Das Thema ist so wenig neu wie die Ereignisse, die es überhaupt erst dazu gemacht haben. Schon seit dem Jahrhunderthochwasser im Sommer 2021 in Nordrhein-Westfalen und Rheinland-Pfalz wird in Deutschland verstärkt über eine verpflichtende Elementarschadenversicherung diskutiert. Passiert ist allerdings: nichts. Die Überflutungen in Bayern und Baden-Württemberg haben das Thema nun wieder in den Fokus gerückt. Verschiedene Vorschläge liegen auf dem Tisch, über einen davon soll im Bundestag abgestimmt werden. Es ist eine interessante Debatte zu erwarten, denn die meisten Fraktionen sind grundsätzlich für eine Pflichtversicherung bei Gebäudeschäden. Über die Ausgestaltung gibt es allerdings unterschiedliche Auffassungen. Hier eine Übersicht:
Die Sozialdemokraten wollen Versicherer dazu verpflichten, mit jeder Wohngebäudeversicherung eine Elementarschadenversicherung anzubieten. Sie blicken dabei auf Frankreich. Dort gibt es sie seit 1982 (CatNat), sie basiert auf dem Solidarprinzip und hat Verfassungsrang. Die Absicherung gegen Elementarschäden kostet im Schnitt 26 Euro im Jahr pro Wohnung oder Haus. Hierzulande will die SPD die Prämie durch eine „breite und hohe Abdeckung mit Versicherungsverträgen“ niedrig halten. Je mehr Menschen einzahlen, desto weniger entfällt auf den Einzelnen.
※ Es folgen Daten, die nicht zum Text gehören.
(* ===== verification/Proc.v ===== *)
(** * Processes (fourth experiment, [proc.c]): model

    The process table, the memory its page tables live in, and one CPU. A
    function runs from one context switch to the next: [sched] hands the CPU to
    the scheduler, whose loop body is [dispatch]; what a function does after its
    [sched] returns is a definition of its own ([sleep_resume], [yield_resume],
    [wait_resume]). Every process lock and the depth of nested locks are part of
    the state; taking a lock that is held is [Blocked]. Files and inodes belong to
    code that is not part of the repository and are behind an interface. *)

From S2P Require Import Prelude.
From S2P Require Import Memory.
From S2P Require Import Riscv.
From S2P Require Import PageAlloc.
From S2P Require Import Vm.
From S2P Require Import ProcState.

(** The members private to the process. Of [context] only [ra] and [sp] are ever
    set here. *)
Record pprivate : Type := Private {
  p_kstack : Z;
  p_kstack_pa : Z;
  p_sz : Z;
  p_k_pagetable : Z;
  p_pagetable : Z;
  p_trapframe : Z;
  p_ra : Z;
  p_sp : Z;
  p_ofile : list Z;
  p_cwd : Z;
  p_name : list Z;
}.

(** [struct proc]. *)
Record proc : Type := Proc { p_lock : bool; p_sh : pshared; p_pr : pprivate }.

Definition set_lock (b : bool) (p : proc) : proc := Proc b (p_sh p) (p_pr p).
Definition on_sh (f : pshared -> pshared) (p : proc) : proc := Proc (p_lock p) (f (p_sh p)) (p_pr p).
Definition on_pr (f : pprivate -> pprivate) (p : proc) : proc := Proc (p_lock p) (p_sh p) (f (p_pr p)).

Definition set_kstack (va pa : Z) (p : pprivate) : pprivate :=
  Private va pa (p_sz p) (p_k_pagetable p) (p_pagetable p) (p_trapframe p) (p_ra p) (p_sp p)
    (p_ofile p) (p_cwd p) (p_name p).
Definition set_sz (x : Z) (p : pprivate) : pprivate :=
  Private (p_kstack p) (p_kstack_pa p) x (p_k_pagetable p) (p_pagetable p) (p_trapframe p) (p_ra p)
    (p_sp p) (p_ofile p) (p_cwd p) (p_name p).
Definition set_k_pagetable (x : Z) (p : pprivate) : pprivate :=
  Private (p_kstack p) (p_kstack_pa p) (p_sz p) x (p_pagetable p) (p_trapframe p) (p_ra p)
    (p_sp p) (p_ofile p) (p_cwd p) (p_name p).
Definition set_pagetable (x : Z) (p : pprivate) : pprivate :=
  Private (p_kstack p) (p_kstack_pa p) (p_sz p) (p_k_pagetable p) x (p_trapframe p) (p_ra p)
    (p_sp p) (p_ofile p) (p_cwd p) (p_name p).
Definition set_trapframe (x : Z) (p : pprivate) : pprivate :=
  Private (p_kstack p) (p_kstack_pa p) (p_sz p) (p_k_pagetable p) (p_pagetable p) x (p_ra p)
    (p_sp p) (p_ofile p) (p_cwd p) (p_name p).
Definition set_context (ra sp : Z) (p : pprivate) : pprivate :=
  Private (p_kstack p) (p_kstack_pa p) (p_sz p) (p_k_pagetable p) (p_pagetable p) (p_trapframe p)
    ra sp (p_ofile p) (p_cwd p) (p_name p).
Definition set_ofile (x : list Z) (p : pprivate) : pprivate :=
  Private (p_kstack p) (p_kstack_pa p) (p_sz p) (p_k_pagetable p) (p_pagetable p) (p_trapframe p)
    (p_ra p) (p_sp p) x (p_cwd p) (p_name p).
Definition set_cwd (x : Z) (p : pprivate) : pprivate :=
  Private (p_kstack p) (p_kstack_pa p) (p_sz p) (p_k_pagetable p) (p_pagetable p) (p_trapframe p)
    (p_ra p) (p_sp p) (p_ofile p) x (p_name p).
Definition set_name (x : list Z) (p : pprivate) : pprivate :=
  Private (p_kstack p) (p_kstack_pa p) (p_sz p) (p_k_pagetable p) (p_pagetable p) (p_trapframe p)
    (p_ra p) (p_sp p) (p_ofile p) (p_cwd p) x.

(** The file layer: [filedup], [fileclose], [idup], [begin_op(); iput(ip);
    end_op()] and [namei("/")]. *)
Class FileOps (F : Type) : Type := {
  filedup : Z -> F -> F;
  fileclose : Z -> F -> F;
  idup : Z -> F -> F;
  iput : Z -> F -> F;
  namei_root : F -> Z * F;
}.

(** Addresses the linker fixes: [forkret], [initcode], and where the word
    [proc[i].xstate] lies in kernel memory; and the global [kernel_pagetable],
    which [kvminit] sets before any of this code runs. *)
Class ProcLayout : Type := {
  kernel_pagetable : Z;
  forkret_addr : Z;
  initcode_addr : Z;
  xstate_addr : nat -> Z;
}.

(** The kernel: memory and allocator, the table, [nextpid], [initproc], the file
    layer, and this CPU's [proc], [noff] and [satp]. *)
Record kernel (A F : Type) : Type := Kernel {
  k_vm : kstate A;
  k_procs : list proc;
  k_nextpid : Z;
  k_initproc : option nat;
  k_files : F;
  k_cur : option nat;
  k_noff : Z;
  k_satp : Z;
}.
Arguments Kernel {A F}.
Arguments k_vm {A F} k.
Arguments k_procs {A F} k.
Arguments k_nextpid {A F} k.
Arguments k_initproc {A F} k.
Arguments k_files {A F} k.
Arguments k_cur {A F} k.
Arguments k_noff {A F} k.
Arguments k_satp {A F} k.

(** Offsets of the members of [struct trapframe]. *)
Definition tf_epc : Z := 24.
Definition tf_sp : Z := 48.
Definition tf_a0 : Z := 112.
Definition tf_a1 : Z := 120.
Definition sizeof_trapframe : Z := 288.

Module Proc.
Section ops.
Context `{MemLayout} `{ProcLayout} {A : Type} `{!PageAllocator A} {F : Type} `{!FileOps F}.

Abbreviation P := (M (kernel A F)).

Definition set_procs (l : list proc) (s : kernel A F) : kernel A F :=
  Kernel (k_vm s) l (k_nextpid s) (k_initproc s) (k_files s) (k_cur s) (k_noff s) (k_satp s).
(** The scheduler goes on: [kvminithart(); c->proc = 0]. *)
Definition to_scheduler (s : kernel A F) : kernel A F :=
  Kernel (k_vm s) (k_procs s) (k_nextpid s) (k_initproc s) (k_files s) None (k_noff s)
    (kvminithart kernel_pagetable).
Definition set_noff (n : Z) (s : kernel A F) : kernel A F :=
  Kernel (k_vm s) (k_procs s) (k_nextpid s) (k_initproc s) (k_files s) (k_cur s) n (k_satp s).
Definition set_files (f : F) (s : kernel A F) : kernel A F :=
  Kernel (k_vm s) (k_procs s) (k_nextpid s) (k_initproc s) f (k_cur s) (k_noff s) (k_satp s).

(** Memory operations run on the kernel's memory. *)
Definition vm {B} (m : M (kstate A) B) : P B := fun s =>
  match m (k_vm s) with
  | Ok (b, v) => Ok (b, Kernel v (k_procs s) (k_nextpid s) (k_initproc s) (k_files s) (k_cur s)
                          (k_noff s) (k_satp s))
  | Fail e => Fail e
  end.

Definition proc_at (i : nat) : P proc := fun s =>
  match k_procs s !! i with
  | Some p => Ok (p, s)
  | None => Fail (Undefined "proc")
  end.
Definition upd (i : nat) (f : proc -> proc) : P unit :=
  p ← proc_at i; modify (fun s => set_procs (<[i := f p]> (k_procs s)) s).
Definition shared (i : nat) (f : pshared -> pshared) : P unit := upd i (on_sh f).
Definition private (i : nat) (f : pprivate -> pprivate) : P unit := upd i (on_pr f).
Definition files (f : F -> F) : P unit := modify (fun s => set_files (f (k_files s)) s).

(** [acquire(&p->lock)], [release(&p->lock)]. *)
Definition acquire (i : nat) : P unit :=
  p ← proc_at i;
  if p_lock p then fail (Blocked "acquire") else
  upd i (set_lock true);;
  modify (fun s => set_noff (k_noff s + 1) s).
Definition release (i : nat) : P unit :=
  p ← proc_at i;
  if negb (p_lock p) then panic "release" else
  upd i (set_lock false);;
  modify (fun s => set_noff (k_noff s - 1) s).

(** [myproc()], dereferenced by every caller. *)
Definition myproc : P nat :=
  c ← gets k_cur;
  match c with
  | Some i => mret i
  | None => fail (Undefined "myproc")
  end.

(** A loop over the process table. *)
Definition table : P (list nat) := gets (fun s => seq 0 (length (k_procs s))).
Fixpoint for_each (ids : list nat) (body : nat -> P unit) : P unit :=
  match ids with
  | [] => mret tt
  | i :: ids' => body i;; for_each ids' body
  end.

Definition procinit : P unit :=
  t ← table;
  for_each t (fun i =>
    pa ← vm kalloc;
    if pa =? 0 then panic "kalloc" else
    let va := KSTACK (Z.of_nat i) in
    vm (kvmmap kernel_pagetable va pa PGSIZE (Z.lor PTE_R PTE_W));;
    private i (set_kstack va pa));;
  modify (fun s => Kernel (k_vm s) (k_procs s) (k_nextpid s) (k_initproc s) (k_files s) (k_cur s)
                     (k_noff s) (kvminithart kernel_pagetable)).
Der Preis soll auch durch den Verzicht auf eine aufwendige Risikobewertung für jedes einzelne Haus gedrückt werden. Die Versicherung wäre als Nebenkosten-Posten umlagefähig, die SPD will eine „unangemessene Belastung“ von Mietern verhindern. Eine Lösung sucht sie noch.
Union und Linke sind für Pflichtversicherung gegen Elementarschäden
CDU und CSU stellen am Donnerstag einen Antrag zur Elementarschadenversicherung zur Abstimmung, den es bereits seit Herbst 2023 gibt. Die Union will erreichen, dass „im Neugeschäft die Wohngebäudeversicherung nur noch mit einer Elementarschadenabsicherung angeboten wird, die nach Belehrung über die Konsequenzen abgewählt werden kann (Opt-out)“. Die Rückversicherung, also sozusagen die Versicherung für die Versicherungen, soll der Staat mit Steuergeldern übernehmen. Das soll helfen, „die Beiträge akzeptabel zu halten“, wie CSU-Landesgruppenchef Alexander Dobrindt erklärte.
Die Linke spricht sich ebenfalls für eine Pflichtversicherung gegen Elementarschäden aus. Sie fordert die Regierung „daher auf, gesetzlich tätig zu werden“ und sicherzustellen, dass der finanzielle Aufwand für die Versicherungsnehmerinnen in zumutbaren Grenzen gehalten“ wird sowie die Kosten nicht auf Mieter umgelegt werden.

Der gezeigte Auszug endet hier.